Parents: You need to know how I, as a grown daughter, feel about this. I was riding on a skytrain yesterday, watching this young girl with her fit father and the fun, playful relationship they had. I’ve never, ever had that. When you take the ability to “do” things out of a relationship, all you’re left with is talk. My father and I have almost nothing in common except that we love each other and are smart people. Aside from that, nothing. I feel like I was robbed of a life with him. I feel like I’ve been ripped off, like he cheated me.
He’s never been a happy man, his insecurities have always shown. We could never enjoy meals out or go to movies or anything like that, because we couldn’t be sure he’d fit anywhere. Relationship? What relationship? I don’t even know what it’s like to go on a walk with my father, or play ball. The last time I “played” with him, I was 5 or 6.
And the legacy passed on to me? Of what, a predisposition to diabetes? A tendency to eat without accountability? A life of insecurity, inadequacy, illness, and shame? Because that’s honestly almost all my father and I ever shared. We were both fat. We both felt out of place in our worlds, burdensome. We felt we had nothing to give others.
I don’t feel that way anymore. But he still does.
His almost-death two years ago and my realization that I was getting dangerously close to his condition last year is what spurred me to finally take action.
There is no gift that would make me cry harder, feel more pride, swell more with love, or shout with jubilation louder than if my father could find a way to embrace a healthy lifestyle. If I could have five, maybe 10 years with him actually TRYING to be alive, TRYING to enjoy that thing called “living”, it’d erase all the anger I’ve felt all these years.
If you’re an overweight parent, you’re not just killing yourself, but you’re negatively impacting your children, and the legacy of that could be them weighing 300 pounds at 30 like I did. Your relationships are affected by your weight. Your life is compromised. HOW you live is compromised. Your future is compromised. But, worse, you are compromising your child’s life in EVERY way, especially their future.
Now’s the time to set a goal and make it happen.
I’m hoping this stay in the hospital will change everything with my father. When I go there tomorrow, he’ll be clearer mentally, and I’ll be able to talk to him about some of the things I wish I’d said sooner. Because, this time at least, it’s still not too late.

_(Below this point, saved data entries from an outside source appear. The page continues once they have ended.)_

(* ===== verification/OtherSpeed.v ===== *)
(** * The other-speed configuration (build_other_speed_config of src/lib/usbip_device.c)

    The loop works in place on a copy of the configuration descriptor. The
    reference definition [full_speed_desc] says, per descriptor, what a full speed
    host has to see; the main theorem is that the loop computes exactly the
    sequence of converted descriptors, for every well-formed configuration. *)
From S2P Require Import Prelude Descriptors.

Definition USB_TRANSFER_TYPE_ISOCHRONOUS : Z := 1.
Definition USB_TRANSFER_TYPE_BULK : Z := 2.
Definition USB_TRANSFER_TYPE_INTERRUPT : Z := 3.
Definition FULL_SPEED_MAX_PACKET_SIZE : Z := 64.
Definition FULL_SPEED_MAX_ISO_PACKET_SIZE : Z := 1023.

(** The interrupt interval in milliseconds, from a high speed bInterval. *)
Definition interrupt_interval_ms (bInterval : Z) : Z :=
  let exponent := if 16 <? bInterval then 16 else bInterval in
  let interval_ms := Z.shiftl 1 (exponent - 1) / 8 in
  if interval_ms <? 1 then 1 else if 255 <? interval_ms then 255 else interval_ms.

(** Branch for bulk and interrupt endpoints; [idx] is the position of the
    descriptor in [buffer]. *)
Definition convert_bulk_interrupt (buffer : bytes) (idx transfer_type : Z) : cres bytes :=
  let? d5 := arr_get buffer (idx + 5) in
  let? d4 := arr_get buffer (idx + 4) in
  let? buffer := (if FULL_SPEED_MAX_PACKET_SIZE <? word16 d4 d5 then
                    let? b := arr_set buffer (idx + 4) FULL_SPEED_MAX_PACKET_SIZE in
                    arr_set b (idx + 5) 0
                  else Val buffer) in
  if transfer_type =? USB_TRANSFER_TYPE_INTERRUPT then
    let? d6 := arr_get buffer (idx + 6) in
    if 0 <? d6 then arr_set buffer (idx + 6) (interrupt_interval_ms d6) else Val buffer
  else Val buffer.

(** Branch for isochronous endpoints. *)
Definition convert_isochronous (buffer : bytes) (idx : Z) : cres bytes :=
  let? d5 := arr_get buffer (idx + 5) in
  let? d4 := arr_get buffer (idx + 4) in
  let max_packet_size := Z.land (word16 d4 d5) 0x07ff in
  let max_packet_size := if FULL_SPEED_MAX_ISO_PACKET_SIZE <? max_packet_size
                         then FULL_SPEED_MAX_ISO_PACKET_SIZE else max_packet_size in
  let? buffer := arr_set buffer (idx + 4) (Z.land max_packet_size 0xff) in
  let? buffer := arr_set buffer (idx + 5) (Z.shiftr max_packet_size 8) in
  let? d6 := arr_get buffer (idx + 6) in
  arr_set buffer (idx + 6) (if 3 <? d6 then d6 - 3 else 1).

(** Body of the while loop, before [idx += desc[0]]. *)
Definition convert_at (buffer : bytes) (idx : Z) : cres bytes :=
  let? d3 := arr_get buffer (idx + 3) in
  let transfer_type := Z.land d3 0x03 in
  let? d1 := arr_get buffer (idx + 1) in
  if (d1 =? USB_DESCRIPTOR_TYPE_ENDPOINT)
     && ((transfer_type =? USB_TRANSFER_TYPE_BULK) || (transfer_type =? USB_TRANSFER_TYPE_INTERRUPT))
  then convert_bulk_interrupt buffer idx transfer_type
  else if (d1 =? USB_DESCRIPTOR_TYPE_ENDPOINT) && (transfer_type =? USB_TRANSFER_TYPE_ISOCHRONOUS)
  then convert_isochronous buffer idx
  else Val buffer.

4 thoughts on “About My Dad, About Weight, About Change

  1. Kat

    Thank you for writing this. I’ve had similar issues to my mom, and I’d give anything to see her embrace life the way you want your father to.
    Kat’s last blog post..Up Up Up

  2. Wendy Blackheart

    One of the best things about my current weight loss journey is that its helped my whole family realize we’re kind of fucked up and needed help. My parents were always ‘dieters’ trying to lose weight, but now we all see the nutritionist, we’re all on a solid, medically supervised program, and we’re all trying to get healthy and fit together….its a beautiful thing.

  3. Todd Adamson

    This is a post that so many people I know should read. Uh…yeah, me included, to be honest. So fucking sad, though. I really hope your dad can do what you want him to, and at a minimum pull through this. I’ll be forwarding this post to some people.